Collected data:
======

(* ===== verification/Keys.v ===== *)
(** [examples/simple/keys/keys.go]: the keys of the example programs, and the
    decoding of a hexadecimal key as [FromHex] does it, with the error of
    [hex.Decode] dropped. *)
From S2P Require Import Prelude Credentials.

Module Keys.
Import Credentials.

#[local] Arguments Nat.div : simpl never.

(** ** [encoding/hex], of the standard library *)

Definition reverseHexTable (c : byte) : Z :=
  let n := byteZ c in
  if bool_decide (48 ≤ n ≤ 57)%Z then n - 48
  else if bool_decide (97 ≤ n ≤ 102)%Z then n - 87
  else if bool_decide (65 ≤ n ≤ 70)%Z then n - 55
  else 255.

Definition is_hex (c : byte) : bool := bool_decide (reverseHexTable c ≤ 15)%Z.

Inductive hex_error := InvalidByteError (c : byte) | ErrLength.

(** The byte of a number below 256. *)
Definition Zbyte (z : Z) : byte := default x00 (Byte.of_N (Z.to_N z)).

(** [(a << 4) | b] on bytes. *)
Definition join_digits (p q : byte) : byte :=
  Zbyte (Z.lor (Z.shiftl (reverseHexTable p) 4 `mod` 256) (reverseHexTable q)).

(** [hex.Decode]: what [dst] becomes, how many bytes were written, the error. *)
Fixpoint hex_Decode (dst src : bytes) {struct src} : outcome (bytes * nat * option hex_error) :=
  match src with
  | p :: q :: src =>
      if negb (is_hex p) then Ok (dst, 0, Some (InvalidByteError p))
      else if negb (is_hex q) then Ok (dst, 0, Some (InvalidByteError q))
      else match dst with
           | [] => Panic IndexOutOfRange
           | _ :: dst =>
               '(dst, n, err) ← hex_Decode dst src;
               Ok (join_digits p q :: dst, S n, err)
           end
  | [p] => Ok (dst, 0, Some (if is_hex p then ErrLength else InvalidByteError p))
  | [] => Ok (dst, 0, None)
  end.

Definition DecodedLen (x : nat) : nat := x `div` 2.

(** ** [keys.go] *)

Record Client := mkClient {
  ID : string;
  Name : string;
  PubKey : string;
  PrivKey : string;
  RegisteredOnServer : bool;
}.

Definition ServerPubKey : string :=
  "3b0f149627adb7b6fafe1497a9dfc357f22295a5440786c3bc566dfdb0176808".
Definition ServerPrivKey : string :=
  "c1afd224cec2ff6066746bf9b7cdf7f9f4694ab7ef2ca1692ff923a30df203483b0f149627adb7b6fafe1497a9dfc357f22295a5440786c3bc566dfdb0176808".

Definition Clients : list Client := [
  mkClient "1" "Alice"
    "0f17c3bf72de8beef6e2d17a14c0a972f5d7e0e66e70722373f12b88382d40f9"
    "5ae73174dfe4ae293e25ba6845e76d9819e5f5432ff8820d5c996be292abf14f0f17c3bf72de8beef6e2d17a14c0a972f5d7e0e66e70722373f12b88382d40f9"
    true;
  mkClient "2" "Bob"
    "9a36f1819c60970b0cb16585cacf35ed824b48bc8ac24980bf615bc8d7b9661c"
    "1b6093915ce64fa5ca15147808da47ccb64f50a16841edde12fd797c3e52d8169a36f1819c60970b0cb16585cacf35ed824b48bc8ac24980bf615bc8d7b9661c"
    true;
  mkClient "3" "Charlie"
    "235750320bb723760add5969b3c51342e829542d399f82b07a0458092c3960af"
    "84206ddc52ad6f83569ed409829f194db1d3bbb65e7c04db5ca098d1f020ee47235750320bb723760add5969b3c51342e829542d399f82b07a0458092c3960af"
    false].

Definition FromHex (keyHex : string) : outcome bytes :=
  let src := String.list_byte_of_string keyHex in
  '(privKey, _, _) ← hex_Decode (replicate (DecodedLen (length src)) x00) src;
  Ok privKey.

Definition wrong_size (b : bytes) : error :=
  "provided public key is " +:+ pretty (length b) +:+ " bytes, expected " +:+
  pretty PublicKeySize +:+ " bytes".

Definition ToStaticSizedBytes (b : bytes) : outcome StaticSizedPublicKey :=
  if negb (length b =? PublicKeySize)%nat then Err (wrong_size b)
  else
    let '(sb, n) := go_copy (replicate PublicKeySize x00) b in
    if negb (PublicKeySize =? n)%nat then Err "copying public key failed" else Ok sb.

(** ** Digits *)

Definition lower (c : byte) : byte :=
  if bool_decide (65 ≤ byteZ c ≤ 90)%Z then Zbyte (byteZ c + 32) else c.

Lemma Zbyte_byteZ c : Zbyte (byteZ c) = c.
Proof. unfold Zbyte, byteZ. by rewrite N2Z.id, Byte.of_to_N. Qed.

Lemma byteZ_Zbyte z : (0 ≤ z < 256)%Z → byteZ (Zbyte z) = z.
Proof.
  intros Hz. unfold Zbyte, byteZ. destruct (Byte.of_N (Z.to_N z)) as [c|] eqn:Hc.
  - apply Byte.to_of_N in Hc. simpl. rewrite Hc. lia.
  - apply Byte.of_N_None_iff in Hc. lia.
Qed.

(** A digit is printed back in lower case. *)
Lemma hex_digit_back c : is_hex c = true →
  (0 ≤ reverseHexTable c < 16)%Z ∧
  Ascii.byte_of_ascii (hex_digit (Z.to_nat (reverseHexTable c))) = lower c.
Proof. destruct c; vm_compute; try discriminate; intros _; (split; [split|]); congruence. Qed.

Lemma join_digits_parts p q : is_hex p = true → is_hex q = true →
  (byteZ (join_digits p q) `div` 16 = reverseHexTable p ∧
   byteZ (join_digits p q) `mod` 16 = reverseHexTable q)%Z.
Proof.
  intros [Hp _]%hex_digit_back [Hq _]%hex_digit_back. unfold join_digits.
  set (a := reverseHexTable p) in *. set (b := reverseHexTable q) in *.
  assert (Z.lor (Z.shiftl a 4 mod 256) b = 16 * a + b)%Z as ->.
  { rewrite Z.shiftl_mul_pow2, Z.mod_small by lia.
    symmetry. rewrite Z.mul_comm. apply Z.add_nocarry_lor.
    change 16%Z with (2 ^ 4)%Z.
    apply Z.bits_inj'. intros n Hn. rewrite Z.land_spec, Z.bits_0.
    destruct (decide (n < 4)%Z).
    - by rewrite Z.mul_pow2_bits_low by lia.
    - rewrite (Z.testbit_eqb b n) by lia. rewrite Z.div_small; [by rewrite andb_false_r|].
      split; [lia|]. apply Z.lt_le_trans with (2 ^ 4)%Z; [lia|]. apply Z.pow_le_mono_r; lia. }
  rewrite byteZ_Zbyte by lia. split.
  - rewrite Z.mul_comm, Z.div_add_l by lia. rewrite Z.div_small by lia. lia.
  - rewrite Z.add_comm, Z.mul_comm, Z.mod_add by lia. by apply Z.mod_small.
Qed.

Lemma hex_join p q b : is_hex p = true → is_hex q = true →
  String.list_byte_of_string (hex (join_digits p q :: b)) =
    lower p :: lower q :: String.list_byte_of_string (hex b).
Proof.
  intros Hp Hq. destruct (join_digits_parts p q Hp Hq) as [Hd Hm].
  unfold String.list_byte_of_string. cbn [hex String.list_ascii_of_string map]. rewrite Hd, Hm.
  destruct (hex_digit_back p Hp) as [_ ->]. by destruct (hex_digit_back q Hq) as [_ ->].
Qed.

Lemma join_hex x :
  let d n := Ascii.byte_of_ascii (hex_digit (Z.to_nat n)) in
  is_hex (d (byteZ x `div` 16)%Z) = true ∧ is_hex (d (byteZ x `mod` 16)%Z) = true ∧
  join_digits (d (byteZ x `div` 16)%Z) (d (byteZ x `mod` 16)%Z) = x.
Proof. by destruct x. Qed.

(** ** The decoder *)

(** Nothing more can be read off [rest]. *)
Definition unreadable (rest : bytes) : bool :=
  match rest with p :: q :: _ => negb (is_hex p && is_hex q) | _ => true end.

Lemma hex_Decode_reads n src dst :
  length src ≤ n → length src `div` 2 ≤ length dst →
  ∃ b pre rest err, src = pre ++ rest ∧ unreadable rest = true ∧
    lower <$> pre = String.list_byte_of_string (hex b) ∧
    hex_Decode dst src = Ok (b ++ drop (length b) dst, length b, err) ∧
    (err = None ↔ rest = []).
Proof.
  revert src dst. induction n as [n IH] using lt_wf_ind. intros src dst Hn Hd.
  destruct src as [|p [|q src]].
  { exists [], [], [], None. by split_and!. }
  { eexists [], [], [p], (Some _). by split_and!. }
  destruct (is_hex p) eqn:Hp; [destruct (is_hex q) eqn:Hq|].
  - simpl in Hn. destruct dst as [|x dst].
    { exfalso. change (length (p :: q :: src)) with (2 + length src) in Hd.
      pose proof (Nat.div_le_lower_bound (2 + length src) 2 1 ltac:(lia) ltac:(lia)). simpl in *. lia. }
    destruct (IH (length src) ltac:(lia) src dst ltac:(lia)) as (b&pre&rest&err&->&Hr&Hb&He&Hnil).
    { change (length (p :: q :: src)) with (2 + length src) in Hd.
      pose proof (Nat.div_add (length src) 1 2 ltac:(lia)) as Hdiv.
      rewrite Nat.mul_1_l, Nat.add_comm in Hdiv. simpl length in Hd. lia. }
    exists (join_digits p q :: b), (p :: q :: pre), rest, err. split_and!; [done|done| | |done].
    + rewrite hex_join, !fmap_cons by done. by rewrite Hb.
    + cbn [hex_Decode]. rewrite Hp, Hq. cbn [negb]. by rewrite He.
  - exists [], [], (p :: q :: src), (Some (InvalidByteError q)). simpl. rewrite Hp, Hq. by split_and!.
  - exists [], [], (p :: q :: src), (Some (InvalidByteError p)). simpl. rewrite Hp. by split_and!.
Qed.

Lemma hex_Decode_hex b dst : length b = length dst →
  hex_Decode dst (String.list_byte_of_string (hex b)) = Ok (b, length b, None).
Proof.
  revert dst. induction b as [|x b IH]; intros [|y dst] Hl; try done.
  destruct (join_hex x) as (Hp&Hq&Hj). unfold String.list_byte_of_string. cbn [hex String.list_ascii_of_string map hex_Decode].
  rewrite Hp, Hq, IH by (simpl in Hl; lia). cbn [negb]. simpl. by rewrite Hj.
Qed.

Lemma hex_cons x b :
  let d n := Ascii.byte_of_ascii (hex_digit (Z.to_nat n)) in
  String.list_byte_of_string (hex (x :: b)) =
    d (byteZ x `div` 16)%Z :: d (byteZ x `mod` 16)%Z :: String.list_byte_of_string (hex b).
Proof. done. Qed.

Lemma is_hex_lower c : is_hex (lower c) = true → is_hex c = true.
Proof. by destruct c. Qed.

Lemma hex_length b : length (String.list_byte_of_string (hex b)) = 2 * length b.
Proof.
  unfold String.list_byte_of_string. rewrite length_map.
  induction b as [|x b IH]; [done|]. simpl. rewrite IH. lia.
Qed.

Lemma FromHex_reads s :
  ∃ b pre rest, String.list_byte_of_string s = pre ++ rest ∧ unreadable rest = true ∧
    lower <$> pre = String.list_byte_of_string (hex b) ∧
    FromHex s = Ok (b ++ replicate (length rest `div` 2) x00).
Proof.
  unfold FromHex, DecodedLen. set (src := String.list_byte_of_string s).
  destruct (hex_Decode_reads (length src) src (replicate (length src `div` 2) x00))
    as (b&pre&rest&err&Hsrc&Hr&Hb&He&_); [done|by rewrite length_replicate|].
  exists b, pre, rest. split_and!; [done..|]. rewrite He. simpl. rewrite drop_replicate.
  do 3 f_equal. apply (f_equal length) in Hb. rewrite length_fmap, hex_length in Hb.
  rewrite Hsrc, length_app, Hb.
  replace (2 * length b + length rest) with (length rest + length b * 2) by lia.
  rewrite Nat.div_add by lia. lia.
Qed.

Lemma ToStaticSizedBytes_eq b :
  ToStaticSizedBytes b = if decide (static_key b) then Ok b else Err (wrong_size b).
Proof.
  unfold ToStaticSizedBytes, static_key. destruct (Nat.eqb_spec (length b) PublicKeySize) as [Hl|Hl].
  - rewrite decide_True by done. exact (ToStatic_id b Hl).
  - by rewrite decide_False.
Qed.

(** ** Theorems *)

(** [FromHex] reads the longest prefix of well-formed pairs of digits, in either
    case, and fills the rest of the key with zeros: it neither fails nor panics,
    whatever the string. *)
Theorem from_hex_outcome s :
  ∃ b pre rest, String.list_byte_of_string s = pre ++ rest ∧ unreadable rest = true ∧
    lower <$> pre = String.list_byte_of_string (hex b) ∧
    FromHex s = Ok (b ++ replicate (length rest `div` 2) x00).
Proof. apply FromHex_reads. Qed.

(** [FromHex] reads back what [%x] prints. *)
Theorem from_hex_roundtrip b : FromHex (hex b) = Ok b.
Proof.
  unfold FromHex, DecodedLen. rewrite hex_Decode_hex; [done|].
  rewrite length_replicate, hex_length, Nat.mul_comm. by rewrite Nat.div_mul.
Qed.

(** Because the error of [hex.Decode] is dropped, a string of the right length that
    does not start with two digits, such as one with the prefix [0x], passes as the
    key of thirty-two zero bytes. *)
Theorem from_hex_bad_key s :
  unreadable (String.list_byte_of_string s) = true →
  length (String.list_byte_of_string s) = 64 →
  FromHex s = Ok (replicate 32 x00) ∧
  ToStaticSizedBytes (replicate 32 x00) = Ok (replicate 32 x00).
Proof.
  intros Hs Hl. split; [|by rewrite ToStaticSizedBytes_eq].
  destruct (FromHex_reads s) as ([|x b]&pre&rest&Hsrc&_&Hb&He).
  - destruct pre; [|done]. simpl in Hsrc. by rewrite <- Hsrc, Hl in He.
  - exfalso. destruct (join_hex x) as (Hp&Hq&_). rewrite hex_cons in Hb.
    destruct pre as [|p [|q pre]]; [done..|]. rewrite !fmap_cons in Hb. injection Hb as Hb1 Hb2 _.
    rewrite <- Hb1 in Hp. rewrite <- Hb2 in Hq. rewrite Hsrc in Hs. simpl in Hs.
    by rewrite !is_hex_lower in Hs.
Qed.

(** [ToStaticSizedBytes] accepts exactly the keys of thirty-two bytes, which it
    returns unchanged; unlike [credentials.ToStaticallySizedPublicKey] it refuses longer
    ones, and its second error never happens. *)
Theorem to_static_sized_exact b :
  ToStaticSizedBytes b = (if decide (static_key b) then Ok b else Err (wrong_size b)) ∧
  (ToStaticSizedBytes b = Ok b → ToStaticallySizedPublicKey b = Ok b) ∧
  (PublicKeySize < length b →
    ToStaticallySizedPublicKey b = Ok (take PublicKeySize b) ∧ ToStaticSizedBytes b = Err (wrong_size b)).
Proof.
  rewrite ToStaticSizedBytes_eq. unfold static_key. split; [done|]. split.
  - case_decide; [|done]. intros _. by apply ToStatic_id.
  - intros Hl. rewrite ToStatic_ok by lia. by rewrite decide_False by lia.
Qed.

(** The private key holds the public key behind its seed. *)
Definition keypair_ok (pub priv : string) : Prop :=
  ∃ p seed, FromHex pub = Ok p ∧ FromHex priv = Ok (seed ++ p) ∧
    length seed = PublicKeySize ∧ static_key p.

Lemma keypair_ok_eval pub priv :
  match FromHex pub, FromHex priv with
  | Ok p, Ok k => bool_decide (length p = 32 ∧ length k = 64 ∧ drop 32 k = p)
  | _, _ => false
  end = true → keypair_ok pub priv.
Proof.
  unfold keypair_ok. destruct (FromHex pub) as [p| |], (FromHex priv) as [k| |]; try done.
  intros (Hp&Hk&<-)%bool_decide_eq_true. exists (drop 32 k), (take 32 k).
  by rewrite take_drop, length_take, Hk.
Qed.

Lemma example_keys : Forall (λ c, keypair_ok (PubKey c) (PrivKey c)) Clients ∧
  keypair_ok ServerPubKey ServerPrivKey ∧
  NoDup ((λ c, FromHex (PubKey c)) <$> Clients).
Proof.
  split; [repeat constructor; apply keypair_ok_eval; evaluate|].
  split; [apply keypair_ok_eval; evaluate|].
  apply (bool_decide_unpack _). evaluate.
Qed.

(** ** Witness *)

Lemma from_hex_bad_key_witness :
  FromHex "0x0f17c3bf72de8beef6e2d17a14c0a972f5d7e0e66e70722373f12b88382d40" =
    Ok (replicate 32 x00).
Proof. apply from_hex_bad_key; vm_compute; reflexivity. Defined.
End Keys.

======

Instructions for the task:
Checking each line above, count the ones that hold the word "intros" and state the total alone.

Answer to this problem:
11